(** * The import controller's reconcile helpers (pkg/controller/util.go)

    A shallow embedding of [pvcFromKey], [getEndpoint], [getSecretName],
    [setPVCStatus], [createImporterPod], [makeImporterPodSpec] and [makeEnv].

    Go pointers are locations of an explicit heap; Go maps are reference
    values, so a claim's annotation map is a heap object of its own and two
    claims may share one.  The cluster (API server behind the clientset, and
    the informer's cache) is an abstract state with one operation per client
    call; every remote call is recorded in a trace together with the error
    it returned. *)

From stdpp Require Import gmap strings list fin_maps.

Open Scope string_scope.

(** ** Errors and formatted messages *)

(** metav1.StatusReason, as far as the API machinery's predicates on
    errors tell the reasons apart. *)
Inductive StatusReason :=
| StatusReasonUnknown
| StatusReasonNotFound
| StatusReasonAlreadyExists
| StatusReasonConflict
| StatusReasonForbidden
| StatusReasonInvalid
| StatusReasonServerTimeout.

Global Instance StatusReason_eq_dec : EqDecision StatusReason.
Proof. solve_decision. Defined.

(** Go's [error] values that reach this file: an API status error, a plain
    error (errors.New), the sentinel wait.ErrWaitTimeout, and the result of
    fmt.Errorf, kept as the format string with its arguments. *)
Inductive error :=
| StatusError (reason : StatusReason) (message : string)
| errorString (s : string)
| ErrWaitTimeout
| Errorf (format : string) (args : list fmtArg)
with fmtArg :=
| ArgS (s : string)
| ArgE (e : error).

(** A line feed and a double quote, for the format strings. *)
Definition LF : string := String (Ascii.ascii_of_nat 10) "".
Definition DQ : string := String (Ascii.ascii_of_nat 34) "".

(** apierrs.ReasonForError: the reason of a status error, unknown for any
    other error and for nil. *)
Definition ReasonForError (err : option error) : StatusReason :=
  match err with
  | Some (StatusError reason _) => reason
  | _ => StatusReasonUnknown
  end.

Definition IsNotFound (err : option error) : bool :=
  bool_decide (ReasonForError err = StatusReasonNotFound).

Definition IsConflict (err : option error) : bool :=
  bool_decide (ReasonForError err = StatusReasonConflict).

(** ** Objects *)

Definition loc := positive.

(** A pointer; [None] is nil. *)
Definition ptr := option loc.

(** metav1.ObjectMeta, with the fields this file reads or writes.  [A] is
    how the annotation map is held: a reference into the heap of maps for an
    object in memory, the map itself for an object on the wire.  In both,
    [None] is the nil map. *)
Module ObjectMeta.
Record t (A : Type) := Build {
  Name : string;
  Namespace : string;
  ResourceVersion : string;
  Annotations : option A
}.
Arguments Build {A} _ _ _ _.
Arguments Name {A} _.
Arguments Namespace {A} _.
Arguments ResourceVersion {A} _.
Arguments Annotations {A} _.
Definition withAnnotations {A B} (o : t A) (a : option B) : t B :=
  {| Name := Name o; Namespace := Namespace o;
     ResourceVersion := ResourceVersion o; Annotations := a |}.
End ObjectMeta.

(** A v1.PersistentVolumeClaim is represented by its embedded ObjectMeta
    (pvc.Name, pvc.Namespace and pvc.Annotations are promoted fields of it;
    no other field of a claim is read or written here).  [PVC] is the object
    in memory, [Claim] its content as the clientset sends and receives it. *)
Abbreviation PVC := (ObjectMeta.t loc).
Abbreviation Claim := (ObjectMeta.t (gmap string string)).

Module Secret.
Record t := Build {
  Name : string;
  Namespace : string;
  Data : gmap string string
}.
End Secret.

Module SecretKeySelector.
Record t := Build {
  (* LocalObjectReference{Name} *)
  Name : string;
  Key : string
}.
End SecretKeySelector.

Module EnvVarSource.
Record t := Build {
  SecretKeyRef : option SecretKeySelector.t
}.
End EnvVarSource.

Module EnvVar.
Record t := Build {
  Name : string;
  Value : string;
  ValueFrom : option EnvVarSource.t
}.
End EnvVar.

━━━━

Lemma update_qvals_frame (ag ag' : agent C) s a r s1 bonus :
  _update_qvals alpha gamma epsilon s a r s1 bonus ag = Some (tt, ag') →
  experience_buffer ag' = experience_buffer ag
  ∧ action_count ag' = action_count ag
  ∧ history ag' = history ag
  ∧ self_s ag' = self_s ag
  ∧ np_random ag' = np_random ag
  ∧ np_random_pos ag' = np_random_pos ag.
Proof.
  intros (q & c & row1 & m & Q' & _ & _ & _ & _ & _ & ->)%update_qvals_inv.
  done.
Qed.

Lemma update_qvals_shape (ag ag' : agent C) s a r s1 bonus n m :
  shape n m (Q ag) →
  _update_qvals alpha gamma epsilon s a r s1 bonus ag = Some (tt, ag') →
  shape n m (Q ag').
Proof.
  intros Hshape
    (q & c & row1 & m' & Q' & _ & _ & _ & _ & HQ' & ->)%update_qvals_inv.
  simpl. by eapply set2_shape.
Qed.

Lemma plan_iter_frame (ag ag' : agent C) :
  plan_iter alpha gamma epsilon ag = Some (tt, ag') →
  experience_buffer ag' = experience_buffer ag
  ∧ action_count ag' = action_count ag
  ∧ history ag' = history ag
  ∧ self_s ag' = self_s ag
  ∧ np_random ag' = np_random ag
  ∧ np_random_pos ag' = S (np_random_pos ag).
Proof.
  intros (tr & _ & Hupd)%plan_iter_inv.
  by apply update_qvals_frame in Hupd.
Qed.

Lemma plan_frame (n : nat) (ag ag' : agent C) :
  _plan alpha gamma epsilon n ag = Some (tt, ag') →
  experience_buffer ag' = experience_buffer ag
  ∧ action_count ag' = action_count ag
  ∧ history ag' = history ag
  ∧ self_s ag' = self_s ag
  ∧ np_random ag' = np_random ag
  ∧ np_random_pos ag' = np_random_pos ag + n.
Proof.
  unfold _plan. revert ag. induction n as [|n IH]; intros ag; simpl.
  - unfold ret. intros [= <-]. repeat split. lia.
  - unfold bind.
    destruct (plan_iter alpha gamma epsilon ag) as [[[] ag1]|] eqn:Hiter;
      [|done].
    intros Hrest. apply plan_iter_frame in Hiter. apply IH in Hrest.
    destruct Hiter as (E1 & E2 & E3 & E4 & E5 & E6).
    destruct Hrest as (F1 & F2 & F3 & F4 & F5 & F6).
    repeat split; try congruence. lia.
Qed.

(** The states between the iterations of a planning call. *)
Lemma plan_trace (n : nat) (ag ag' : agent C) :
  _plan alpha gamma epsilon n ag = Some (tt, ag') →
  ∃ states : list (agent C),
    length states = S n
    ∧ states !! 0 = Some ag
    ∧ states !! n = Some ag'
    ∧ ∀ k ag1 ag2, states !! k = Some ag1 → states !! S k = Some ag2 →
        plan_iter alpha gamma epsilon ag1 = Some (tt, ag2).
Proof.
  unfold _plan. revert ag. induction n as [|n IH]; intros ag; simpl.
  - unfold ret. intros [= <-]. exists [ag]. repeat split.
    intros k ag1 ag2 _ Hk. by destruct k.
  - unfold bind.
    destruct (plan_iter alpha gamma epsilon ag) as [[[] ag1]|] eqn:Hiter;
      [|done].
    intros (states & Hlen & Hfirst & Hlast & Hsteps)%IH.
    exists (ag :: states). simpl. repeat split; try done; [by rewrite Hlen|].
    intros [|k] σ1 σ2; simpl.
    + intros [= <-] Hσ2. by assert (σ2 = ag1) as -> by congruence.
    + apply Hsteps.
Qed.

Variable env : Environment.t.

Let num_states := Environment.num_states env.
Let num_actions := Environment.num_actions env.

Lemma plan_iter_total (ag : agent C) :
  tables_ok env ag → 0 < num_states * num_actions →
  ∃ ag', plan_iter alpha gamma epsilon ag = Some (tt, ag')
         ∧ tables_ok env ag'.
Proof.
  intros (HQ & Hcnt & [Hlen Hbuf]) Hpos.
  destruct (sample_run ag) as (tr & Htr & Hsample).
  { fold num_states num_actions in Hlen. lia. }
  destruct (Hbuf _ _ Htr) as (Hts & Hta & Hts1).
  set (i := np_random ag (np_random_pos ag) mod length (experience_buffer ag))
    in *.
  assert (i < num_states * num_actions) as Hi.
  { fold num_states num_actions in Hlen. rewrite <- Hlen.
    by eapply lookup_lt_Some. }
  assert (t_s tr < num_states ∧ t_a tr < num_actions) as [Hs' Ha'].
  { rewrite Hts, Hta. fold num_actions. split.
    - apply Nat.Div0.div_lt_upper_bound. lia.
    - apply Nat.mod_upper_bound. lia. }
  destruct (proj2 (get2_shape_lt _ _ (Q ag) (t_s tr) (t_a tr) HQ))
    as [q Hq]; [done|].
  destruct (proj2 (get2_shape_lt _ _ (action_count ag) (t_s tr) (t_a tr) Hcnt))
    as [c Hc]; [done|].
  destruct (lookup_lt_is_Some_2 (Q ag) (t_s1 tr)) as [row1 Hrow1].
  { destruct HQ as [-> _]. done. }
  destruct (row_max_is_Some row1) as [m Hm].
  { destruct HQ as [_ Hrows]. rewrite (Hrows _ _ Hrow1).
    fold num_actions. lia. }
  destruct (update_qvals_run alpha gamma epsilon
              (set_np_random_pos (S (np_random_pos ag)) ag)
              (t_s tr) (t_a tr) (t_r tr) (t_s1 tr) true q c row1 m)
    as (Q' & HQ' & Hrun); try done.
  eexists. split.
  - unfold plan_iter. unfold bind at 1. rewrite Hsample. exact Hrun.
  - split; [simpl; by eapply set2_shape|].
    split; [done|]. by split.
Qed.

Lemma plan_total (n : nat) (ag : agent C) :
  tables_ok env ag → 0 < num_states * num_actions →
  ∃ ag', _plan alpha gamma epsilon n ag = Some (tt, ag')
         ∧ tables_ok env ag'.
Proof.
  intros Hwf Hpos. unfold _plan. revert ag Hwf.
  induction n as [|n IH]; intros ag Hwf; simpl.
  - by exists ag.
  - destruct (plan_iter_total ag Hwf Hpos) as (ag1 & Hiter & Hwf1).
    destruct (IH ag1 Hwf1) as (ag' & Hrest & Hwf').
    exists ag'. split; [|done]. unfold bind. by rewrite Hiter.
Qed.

━━━━

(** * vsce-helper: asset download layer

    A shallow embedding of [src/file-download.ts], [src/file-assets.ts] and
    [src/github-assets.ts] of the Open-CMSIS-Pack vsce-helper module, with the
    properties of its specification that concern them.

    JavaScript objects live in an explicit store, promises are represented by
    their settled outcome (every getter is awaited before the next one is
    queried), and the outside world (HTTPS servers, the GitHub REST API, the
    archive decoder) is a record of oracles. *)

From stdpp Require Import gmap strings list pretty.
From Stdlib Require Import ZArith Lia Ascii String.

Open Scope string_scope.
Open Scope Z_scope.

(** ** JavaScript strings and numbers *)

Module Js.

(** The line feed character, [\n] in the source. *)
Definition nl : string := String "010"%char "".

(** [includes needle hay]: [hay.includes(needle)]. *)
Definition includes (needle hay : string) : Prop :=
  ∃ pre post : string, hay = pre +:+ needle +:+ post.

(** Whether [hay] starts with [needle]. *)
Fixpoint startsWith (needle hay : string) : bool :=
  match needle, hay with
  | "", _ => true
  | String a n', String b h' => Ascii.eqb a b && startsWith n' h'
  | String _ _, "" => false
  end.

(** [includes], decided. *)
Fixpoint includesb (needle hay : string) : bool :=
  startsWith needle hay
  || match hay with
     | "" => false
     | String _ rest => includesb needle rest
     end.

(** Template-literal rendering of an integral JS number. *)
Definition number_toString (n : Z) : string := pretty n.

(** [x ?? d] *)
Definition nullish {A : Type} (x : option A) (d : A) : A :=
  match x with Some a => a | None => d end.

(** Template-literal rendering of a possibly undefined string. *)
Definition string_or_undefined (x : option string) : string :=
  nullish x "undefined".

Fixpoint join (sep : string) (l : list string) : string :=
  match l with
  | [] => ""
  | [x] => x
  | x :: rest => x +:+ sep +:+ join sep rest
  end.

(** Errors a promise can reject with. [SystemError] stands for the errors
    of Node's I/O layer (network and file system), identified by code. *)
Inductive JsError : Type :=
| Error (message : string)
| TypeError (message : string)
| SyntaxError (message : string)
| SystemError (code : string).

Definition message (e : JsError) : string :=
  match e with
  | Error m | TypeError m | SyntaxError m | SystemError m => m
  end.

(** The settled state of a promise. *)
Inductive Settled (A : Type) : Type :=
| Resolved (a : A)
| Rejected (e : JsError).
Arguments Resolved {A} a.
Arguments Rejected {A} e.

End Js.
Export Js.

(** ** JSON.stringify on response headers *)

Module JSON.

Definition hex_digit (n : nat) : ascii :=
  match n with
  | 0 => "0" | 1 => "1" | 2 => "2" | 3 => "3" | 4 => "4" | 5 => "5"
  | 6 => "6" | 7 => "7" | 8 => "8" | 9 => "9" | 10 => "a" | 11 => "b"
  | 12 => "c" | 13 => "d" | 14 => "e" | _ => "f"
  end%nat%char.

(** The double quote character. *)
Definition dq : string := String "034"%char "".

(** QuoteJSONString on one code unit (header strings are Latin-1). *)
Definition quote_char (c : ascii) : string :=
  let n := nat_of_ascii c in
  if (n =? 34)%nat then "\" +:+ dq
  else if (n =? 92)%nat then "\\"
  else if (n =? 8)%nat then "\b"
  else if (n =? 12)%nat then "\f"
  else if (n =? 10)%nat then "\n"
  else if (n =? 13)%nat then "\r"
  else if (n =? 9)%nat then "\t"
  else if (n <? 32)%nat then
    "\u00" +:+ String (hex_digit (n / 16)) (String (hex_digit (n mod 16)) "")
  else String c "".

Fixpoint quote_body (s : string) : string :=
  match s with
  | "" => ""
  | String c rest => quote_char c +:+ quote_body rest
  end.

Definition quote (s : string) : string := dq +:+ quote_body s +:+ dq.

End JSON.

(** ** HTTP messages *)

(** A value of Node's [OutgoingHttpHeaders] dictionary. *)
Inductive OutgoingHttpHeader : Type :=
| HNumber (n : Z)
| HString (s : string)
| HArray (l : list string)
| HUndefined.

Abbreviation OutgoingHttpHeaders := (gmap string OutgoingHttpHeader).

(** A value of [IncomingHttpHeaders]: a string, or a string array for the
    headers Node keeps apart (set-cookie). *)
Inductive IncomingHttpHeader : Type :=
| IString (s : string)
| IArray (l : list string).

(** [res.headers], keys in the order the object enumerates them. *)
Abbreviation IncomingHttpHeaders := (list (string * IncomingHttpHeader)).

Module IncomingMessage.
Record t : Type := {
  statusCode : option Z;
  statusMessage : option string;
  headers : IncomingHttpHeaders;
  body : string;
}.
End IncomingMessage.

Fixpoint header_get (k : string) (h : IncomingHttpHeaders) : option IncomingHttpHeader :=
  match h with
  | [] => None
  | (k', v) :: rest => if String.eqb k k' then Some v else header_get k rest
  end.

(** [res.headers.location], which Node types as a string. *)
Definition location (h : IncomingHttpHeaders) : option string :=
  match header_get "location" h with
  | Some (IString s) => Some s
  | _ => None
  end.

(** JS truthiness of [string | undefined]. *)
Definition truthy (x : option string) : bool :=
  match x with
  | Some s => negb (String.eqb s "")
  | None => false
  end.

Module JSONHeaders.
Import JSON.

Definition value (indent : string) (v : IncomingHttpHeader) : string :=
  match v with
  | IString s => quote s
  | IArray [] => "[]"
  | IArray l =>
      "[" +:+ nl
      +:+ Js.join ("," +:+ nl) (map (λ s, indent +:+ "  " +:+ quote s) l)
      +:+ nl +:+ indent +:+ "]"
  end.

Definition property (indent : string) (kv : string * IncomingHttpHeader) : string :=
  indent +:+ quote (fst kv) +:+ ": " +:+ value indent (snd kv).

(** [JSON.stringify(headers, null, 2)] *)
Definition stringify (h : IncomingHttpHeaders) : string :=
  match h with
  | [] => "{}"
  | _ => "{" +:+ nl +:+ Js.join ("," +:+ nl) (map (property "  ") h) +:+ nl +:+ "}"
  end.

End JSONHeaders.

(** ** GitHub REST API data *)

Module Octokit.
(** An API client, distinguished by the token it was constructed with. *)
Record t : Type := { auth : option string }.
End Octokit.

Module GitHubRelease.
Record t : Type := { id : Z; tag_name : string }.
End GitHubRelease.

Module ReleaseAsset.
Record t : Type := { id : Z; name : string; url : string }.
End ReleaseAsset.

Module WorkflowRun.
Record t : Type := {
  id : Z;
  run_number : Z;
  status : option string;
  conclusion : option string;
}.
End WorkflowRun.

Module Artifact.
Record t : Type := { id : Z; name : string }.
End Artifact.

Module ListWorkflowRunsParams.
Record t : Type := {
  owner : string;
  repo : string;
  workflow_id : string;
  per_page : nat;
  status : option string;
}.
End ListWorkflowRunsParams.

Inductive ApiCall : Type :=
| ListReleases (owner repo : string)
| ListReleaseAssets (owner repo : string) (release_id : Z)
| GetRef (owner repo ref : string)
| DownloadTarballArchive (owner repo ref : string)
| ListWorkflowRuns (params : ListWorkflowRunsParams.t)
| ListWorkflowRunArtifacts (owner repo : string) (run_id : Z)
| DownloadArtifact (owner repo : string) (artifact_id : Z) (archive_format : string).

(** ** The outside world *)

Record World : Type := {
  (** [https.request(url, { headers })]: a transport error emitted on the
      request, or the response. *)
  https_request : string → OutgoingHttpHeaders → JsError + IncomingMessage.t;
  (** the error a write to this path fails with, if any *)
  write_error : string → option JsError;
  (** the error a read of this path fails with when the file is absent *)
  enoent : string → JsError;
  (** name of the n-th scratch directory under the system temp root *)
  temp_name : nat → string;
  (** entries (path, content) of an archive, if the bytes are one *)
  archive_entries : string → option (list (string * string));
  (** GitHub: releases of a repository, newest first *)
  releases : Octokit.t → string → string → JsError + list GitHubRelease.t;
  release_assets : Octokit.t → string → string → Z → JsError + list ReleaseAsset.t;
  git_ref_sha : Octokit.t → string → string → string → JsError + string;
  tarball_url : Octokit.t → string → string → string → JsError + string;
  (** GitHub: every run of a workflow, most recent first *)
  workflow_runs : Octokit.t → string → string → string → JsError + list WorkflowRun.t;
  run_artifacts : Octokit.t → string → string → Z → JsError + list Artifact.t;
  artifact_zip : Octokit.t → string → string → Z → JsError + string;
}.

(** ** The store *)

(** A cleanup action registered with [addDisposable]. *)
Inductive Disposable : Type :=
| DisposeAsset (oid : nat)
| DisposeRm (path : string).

━━━━

What you will do: Restate word for word the entries above, starting at the line with "(** * The import" and ending at the line with "claims may share", inclusive, and no others.

Exercise output:
(** * The import controller's reconcile helpers (pkg/controller/util.go)

    A shallow embedding of [pvcFromKey], [getEndpoint], [getSecretName],
    [setPVCStatus], [createImporterPod], [makeImporterPodSpec] and [makeEnv].

    Go pointers are locations of an explicit heap; Go maps are reference
    values, so a claim's annotation map is a heap object of its own and two
    claims may share one.  The cluster (API server behind the clientset, and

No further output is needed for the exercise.